The lack of property finance available and changes to mortgage taxation have led to an overall slowdown in Spanish property sales in the first half of 2011 but the luxury property market has shown more resilience than other sectors of the market, a new report suggests.
International buyers are acquiring luxury properties in Barcelona, the Costa Brava and Ibiza without mortgage financing, according to an analysis of the Spanish luxury real estate markets by Lucas Fox International.
Its report on the first two quarters of 2011 also shows that there is a growth in property investment in Spain from Russian, Dutch, and Swiss buyers and investors. And tourism growth in Barcelona, the Costa Brava and Ibiza in 2011 has had a positive effect on demand for short term rental properties.
‘While the first half of the 2011 has seen further drops on key housing indicators in Barcelona, the luxury end of the market has held steady in sales prices and seen some increases in rental price for exclusive properties located in the centre of Barcelona. The lack of quality luxury apartments and houses should mean that prices in this segment of the market will remain stable,’ said Alex Vaughan, director of Lucas Fox.
‘We predict that for the immediate future buyers will be able to secure Barcelona properties at competitive prices. Given the current economic conditions and lack of finance available to local buyers, international clients should be willing to hold on to their properties for longer as it will be several years before the next growth cycle,’ he added.
A high demand, for high end luxury properties in the Costa Brava region make these properties more price resilient than those in other parts of Spain, according to Tom Maidment, director of Lucas Fox Costa Brava.
‘Demand for luxury properties continues apace, mainly driven by international clients from the Eurozone and a high level of demand for sea front villas from buyers from Russia and ex Soviet states,’ he explained.

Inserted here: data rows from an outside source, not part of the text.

(** * plume, Metal backend: a shallow embedding of plume_metal.cpp

    The development follows the layout of the C++ file: the format
    mapper, the descriptor set layout, the descriptor set, the swap
    chain, the command list (the encoder state machine) and the command
    queue with its semaphores.  Native Metal objects are not modelled;
    the calls the backend makes on them are recorded in traces, and
    pointers are addresses ([ptr]) with [option] for a pointer that may
    be null.  A function whose C++ body can hit an [assert], read a
    vector out of range, dereference a null pointer or read an object
    through a cast to a struct that it is not returns an [option];
    [None] is that failure. *)

From Stdlib Require Import ZArith QArith Lia Sorting.Sorted.
From stdpp Require Import base option list.

Local Open Scope nat_scope.

(** An object address.  Two pointers are equal when the addresses are. *)
Definition ptr := nat.

(** uint32_t arithmetic wraps modulo 2^32. *)
Definition wrap32 (z : Z) : Z := (z mod 4294967296)%Z.

(* ===================================================================== *)
(** * Format mapper: [mapRenderFormat] and [mapPixelFormat]              *)
(* ===================================================================== *)

Module Formats.

(** Modelled from the spec: [RenderFormat] is declared in
    plume_render_interface_types.h, which is not among the sources.  Its
    members are taken from the case labels of [mapPixelFormat] (the
    "supported list" of the spec) and from the [MAX] sentinel that the
    static_assert of [ClearPipelineKey] names. *)
Inductive RenderFormat :=
| UNKNOWN
| R32G32B32A32_TYPELESS | R32G32B32A32_FLOAT | R32G32B32A32_UINT | R32G32B32A32_SINT
| R32G32B32_TYPELESS | R32G32B32_FLOAT | R32G32B32_UINT | R32G32B32_SINT
| R16G16B16A16_TYPELESS | R16G16B16A16_FLOAT | R16G16B16A16_UNORM
| R16G16B16A16_UINT | R16G16B16A16_SNORM | R16G16B16A16_SINT
| R32G32_TYPELESS | R32G32_FLOAT | R32G32_UINT | R32G32_SINT
| R8G8B8A8_TYPELESS | R8G8B8A8_UNORM | R8G8B8A8_UINT | R8G8B8A8_SNORM | R8G8B8A8_SINT
| B8G8R8A8_UNORM
| R16G16_TYPELESS | R16G16_FLOAT | R16G16_UNORM | R16G16_UINT | R16G16_SNORM | R16G16_SINT
| R32_TYPELESS | D32_FLOAT | D32_FLOAT_S8_UINT | R32_FLOAT | R32_UINT | R32_SINT
| R8G8_TYPELESS | R8G8_UNORM | R8G8_UINT | R8G8_SNORM | R8G8_SINT
| R16_TYPELESS | R16_FLOAT | D16_UNORM | R16_UNORM | R16_UINT | R16_SNORM | R16_SINT
| R8_TYPELESS | R8_UNORM | R8_UINT | R8_SNORM | R8_SINT
| BC1_TYPELESS | BC1_UNORM | BC1_UNORM_SRGB
| BC2_TYPELESS | BC2_UNORM | BC2_UNORM_SRGB
| BC3_TYPELESS | BC3_UNORM | BC3_UNORM_SRGB
| BC4_TYPELESS | BC4_UNORM | BC4_SNORM
| BC5_TYPELESS | BC5_UNORM | BC5_SNORM
| BC6H_TYPELESS | BC6H_UF16 | BC6H_SF16
| BC7_TYPELESS | BC7_UNORM | BC7_UNORM_SRGB
| MAX.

There are also incentives for those looking to buy across property sectors in Spain with the government reducing the amount of VAT payable on new homes. One developer, Taylor Wimpey de España, has announced that it will match the Spanish government’s 4% reduction in IVA (the equivalent of VAT) on new properties meaning that no VAT will be due on new stock properties delivered before the end of 2011.
‘Whilst this action will not fully solve the problems of oversupply in some areas of the Spanish property market I believe it will stimulate action both with potential buyers who have been cautious to commit and the Spanish construction industry which is extremely keen to get moving once again,’ said Ignacio Osle, sales and marketing manager at Taylor Wimpey de España.
‘The Government has seen that price reductions by developers and agents in some cities of Spain such as Marbella and Alicante where there is oversupply has helped to reduce stock levels and it is hoped that by lowering prices through the halving of IVA will reduce excess stock even further,’ he added.
He also explained that second hand homes in Spain are still liable for an 8% transfer of ownership tax. In addition not all the stock properties in the market, many owned by banks, qualify as new homes and are eligible for this VAT reduction as there could have been a prior transaction between the previous owner and the bank.